I’m sure we can figure out ways of taking even more out of the nation’s war budget to put to better use than lining the pockets of the arms industry. With the $6-trillion being poured into two “forever” wars in Iraq and Afghanistan finally gone on September 11, as Biden has decreed, given that we spent that much over the past two decades according to the “Costs of War” research of the Watson Foundation at Brown University, we should now be able to free up an average of $300 billion per year going forward from the current Biden Pentagon Budget proposal of $750 billion for the Pentagon’s and related other military agencies’ activities.
I’ll leave it to you, dear readers, to decide where you want to have the feds spend those extra hundreds of billions of dollars.

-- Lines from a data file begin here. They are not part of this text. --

(** * Medical Documents API: upload / list / download / delete

    A shallow embedding of [server/main.py].  The request handlers are
    written in a small state-and-exception monad over an explicit model of
    the two stores they touch (the upload directory and the [documents]
    table), and the properties of the ingestion protocol are proved about
    those handlers. *)

From Stdlib Require Import ZArith Lia Strings.String Strings.Ascii Strings.Byte Lists.List.
From stdpp Require Import base gmap strings list fin_maps pretty sorting.

Local Open Scope Z_scope.
Local Open Scope string_scope.

(** ** Python values *)

(** Exceptions.  [HTTPException] is FastAPI's; the others stand for what the
    standard library and the drivers raise: [ValueError] for an operation on
    a closed file object, [OSError] for a failing filesystem call and
    [DatabaseError] for a failing [aiosqlite] call. *)
Inductive exn : Type :=
  | HTTPException (status_code : Z) (detail : string)
  | ValueError
  | OSError
  | DatabaseError.

Definition is_HTTPException (e : exn) : bool :=
  match e with HTTPException _ _ => true | _ => false end.

(** [str.lower()] on the ASCII range (file names are modelled as byte
    strings; no case mapping outside ASCII yields one of [.], [p], [d], [f]). *)
Definition lower_ascii (c : ascii) : ascii :=
  let n := N_of_ascii c in
  if ((65 <=? n) && (n <=? 90))%N then ascii_of_N (n + 32) else c.

Fixpoint lower (s : string) : string :=
  match s with
  | EmptyString => EmptyString
  | String c s' => String (lower_ascii c) (lower s')
  end.

(** [s.endswith(suffix)]: the last [len(suffix)] characters of [s] are
    [suffix]. *)
Definition endswith (s suffix : string) : bool :=
  let n := String.length s in
  let k := String.length suffix in
  if (k <=? n)%nat then String.eqb (substring (n - k) k s) suffix else false.

(** [bytes.startswith(prefix)]. *)
Fixpoint startswith (b prefix : list byte) {struct prefix} : bool :=
  match prefix, b with
  | [], _ => true
  | p :: prefix', x :: b' => Byte.eqb x p && startswith b' prefix'
  | _ :: _, [] => false
  end.
(** ** The counters *)

Lemma size_list_to_set_le (l : list State) :
  (size (list_to_set l : gset State) ≤ length l)%nat.
Proof.
  induction l as [ | x l IH ].
  - change (size (∅ : gset State) ≤ 0)%nat. by rewrite size_empty.
  - change (size ({[ x ]} ∪ list_to_set l : gset State) ≤ S (length l))%nat.
    rewrite size_union_alt, size_singleton.
    assert (list_to_set l ∖ {[ x ]} ⊆ (list_to_set l : gset State)) as Hsub
      by set_solver.
    apply subseteq_size in Hsub. lia.
Qed.

Lemma length_bind_const {A B} (f : A → list B) k (l : list A) :
  (∀ x, length (f x) = k) → length (l ≫= f) = (length l * k)%nat.
Proof.
  intros Hf. induction l as [ | x l IH ]; [ done | ].
  cbn. rewrite length_app, Hf. cbn in IH. rewrite IH. lia.
Qed.

Lemma length_subsets l : length (subsets l) = (2 ^ length l)%nat.
Proof.
  induction l as [ | x l IH ]; [ done | ].
  cbn [subsets length]. rewrite length_app, length_map, IH, Nat.pow_succ_r'. lia.
Qed.

Lemma length_cells grid : length (cells grid) = (length grid * width grid)%nat.
Proof.
  unfold cells.
  rewrite (length_bind_const _ (width grid)).
  - by rewrite length_seqZ, Nat2Z.id.
  - intros r. rewrite (length_bind_const _ 1%nat); [ | done ].
    rewrite length_seqZ, Nat2Z.id. lia.
Qed.

Lemma universe_bound grid start :
  (size (universe grid start) ≤ state_bound grid start)%nat.
Proof.
  unfold universe, state_bound.
  etransitivity; [ apply size_list_to_set_le | ].
  rewrite (length_bind_const _ (2 ^ size (dirty start))%nat).
  - cbn [length]. rewrite length_map, length_cells. lia.
  - intros p. rewrite (length_bind_const _ 1%nat); [ | done ].
    rewrite length_subsets. unfold size, set_size. simpl. lia.
Qed.

(** X5: when depth-first search prints a plan, the plan is shorter than the
    number of nodes expanded and no longer than the number generated; at
    most five nodes were generated for each node expanded before the goal;
    and no more nodes were expanded than the world has states. *)
Theorem dfs_counters fuel start grid path generated expanded :
  dfs fuel start grid = Solved path generated expanded →
  (length path < expanded)%nat ∧ (length path ≤ generated)%nat ∧
  (generated ≤ 5 * (expanded - 1))%nat ∧
  (expanded ≤ state_bound grid start)%nat.
Proof.
  intros Hr. pose proof (dfs_correct grid start fuel) as H. rewrite Hr in H.
  pose proof (universe_bound grid start). destruct H as (_ & ? & ? & ? & ?).
  split_and!; lia.
Qed.

Lemma dfs_counters_witness :
  (length [South; East; North; Vacuum] < 5)%nat ∧
  (length [South; East; North; Vacuum] ≤ 5)%nat ∧
  (5 ≤ 5 * (5 - 1))%nat ∧
  (5 ≤ state_bound grid_detour start_detour)%nat.
Proof.
  apply (dfs_counters 5 start_detour grid_detour). vm_compute. reflexivity.
Defined.

Lemma ucs_relax_generated ident nbrs c cur :
  ∀ st,
    (length (heap (ucs_relax ident nbrs c cur st)) + nodes_generated st =
     length (heap st) + nodes_generated (ucs_relax ident nbrs c cur st))%nat.
Proof.
  induction nbrs as [ | [a nb] nbrs IH ]; intros st; [ done | ].
  cbn [ucs_relax].
  match goal with
  | |- context [ucs_relax ident nbrs c cur ?s] => pose proof (IH s) as H
  end.
  destruct (improves _ _ _); cbn [heap nodes_generated] in H;
    unfold heappush in *; rewrite ?length_app in H; simpl in H; lia.
Qed.

Lemma reconstruct_length grid start st fuel0 c s path :
  maps_ok grid start st → cost_so_far st !! s = Some c →
  reconstruct_path fuel0 (came_from st) s = Some (Ok path) →
  length path = c.
Proof.
  intros Hmaps Hc Hrec. unfold reconstruct_path in Hrec.
  destruct (reconstruct_ok _ _ _ Hmaps c s (S c) [] Hc) as (acts & Hacts & Hlen & _);
    [ lia | ].
  rewrite app_nil_r in Hacts.
  destruct (decide (fuel0 ≤ S c)%nat).
  - apply (reconstruct_loop_mono _ (S c - fuel0)) in Hrec.
    replace (fuel0 + (S c - fuel0))%nat with (S c) in Hrec by lia. congruence.
  - apply (reconstruct_loop_mono _ (fuel0 - S c)) in Hacts.
    replace (S c + (fuel0 - S c))%nat with fuel0 in Hacts by lia. congruence.
Qed.
(** * The command queue of the eSSL sync server (src/server.js)

    A shallow embedding of the command queue of [server.js] and of the
    request handlers that read or change it, with the properties of the
    queue's three-state acknowledgment protocol; then of the tables of
    users and attendance and of the two parsers of their lines.

    Modelling conventions.
    - A JavaScript string is a [string]; one [ascii] stands for one code unit
      below 256 (so the line terminators and white space of the model are
      the ones of that range: TAB, LF, VT, FF, CR, SP and NBSP).
    - A command object lives in a heap of objects ([objects]) and is named by
      its location; the arrays held by the [deviceCommands] map are lists of
      locations.  Every array of the program is reachable from the map only
      (or is a fresh empty array), so the arrays themselves are kept by
      value.
    - A command id is an [N]: the counter takes the values 1, 2, 3, ... on
      which JavaScript's number arithmetic is exact (below 2^53).  The value
      of [Number(text)] is kept as an exact rational; its rounding to a
      double is outside the model.
    - [new Date().toISOString()] is an input of each handler ([now]).
    - [console.log] is a list of [LogEvent]s returned by each handler; the
      wording of a message is abstracted to a constructor and its
      arguments.
    - A request field is an [option string]: absent, or a string (a field
      that Express would parse into an array or a nested object is outside
      the model).  [req.query] and [req.body] are always there, as the
      parsers of Express 4 leave them; a field they do not hold is absent.
    - The fields that a handler converts with [String] or stores as they
      are (the SN and the command of the three enqueue routes, the SN of a
      request for the tables) are [option JsValue]: absent, or [null], a
      boolean, a number, a text or an array of such values, with the test
      [!v] and the conversion [String(v)] of JavaScript.  A number of such
      a field is an integer below 2^53 in absolute value, for which
      [String] gives the decimal text.  An object as the value of a field
      is outside the model.
    - The handlers of [/iclock/cdata.aspx] and [/data] and the fallback
      route neither read nor write the queue; they are modelled apart from
      it, on the two JSON files of the data directory ([Disk]).
    - A file of the data directory is the array that [JSON.parse] reads from
      it: a list of objects, each the finite map of its properties to texts,
      numbers or [null].  The files hold what the server wrote to them,
      starting from [[]]; a file that is missing, is not JSON or holds
      something else, and a failure of the file system, are outside the
      model.  The order of the properties of an object is not kept, and a
      property with the value [undefined] counts as absent. *)

From Stdlib Require Import QArith Ascii String.
From stdpp Require Import gmap strings list fin_maps pretty sorting.

Local Open Scope string_scope.
Local Open Scope list_scope.

(** ** JavaScript built-ins used by the handlers *)

Module Js.

Definition LF : ascii := "010"%char.
Definition CR : ascii := "013"%char.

As for me, I think I’ll focus my time looking at the remaining $250 billion in the Pentagon’s bloated budget for the next fiscal year. I’m sure by doing things like mothballing 90% of our nuclear force, including land-based missiles, nuclear missile-firing submarines and the strategic bomber force, closing all our bases overseas, shutting down undeclared incursions and drone campaigns all over the globe, mothballing all those nuclear aircraft carrier fighting groups that are only good for “projecting power” which nobody needs done, and then furloughing at least 75% of our men and women in uniform — especially the overpaid and overstaffed senior military officers. (We could use some of the save funds to pay for job paying in productive, instead of destructive occupations.)
That should pare the military budget down to a peacetime level of well under $100 billion. I’ll get back with the details of those proposed cuts in a subsequent article.
Get with it Joe! The people of the world and most of the people of the United States want negotiation and peace, not provocation, pressure, threats and bluster. We don’t want budget-busting mindless spending on the US military (which currently outspends the top other eight military powers in the world combined).
I should add that Biden’s allocation to the Pentagon and Energy Department is not at all the total US spending on war and military affairs. A broader definition of military spending would include the budget of the Department of Veterans Affairs, which cares for the damaged soldiers who return from US wars and offers benefits for volunteering such as college tuition and pensions, the intelligence agencies (16 at last count), the Department of Homeland Security, military equipment donated to US police departments, etc. Adding all that stuff in gives a total spending figure for US militarism and war of $1.3 trillion according to the Brown University Watson Institute, almost doubling just the amount shoveled out to the Pentagon, so really there’s a lot more US government spending that could be more productively shifted into other areas or used to lower our taxes.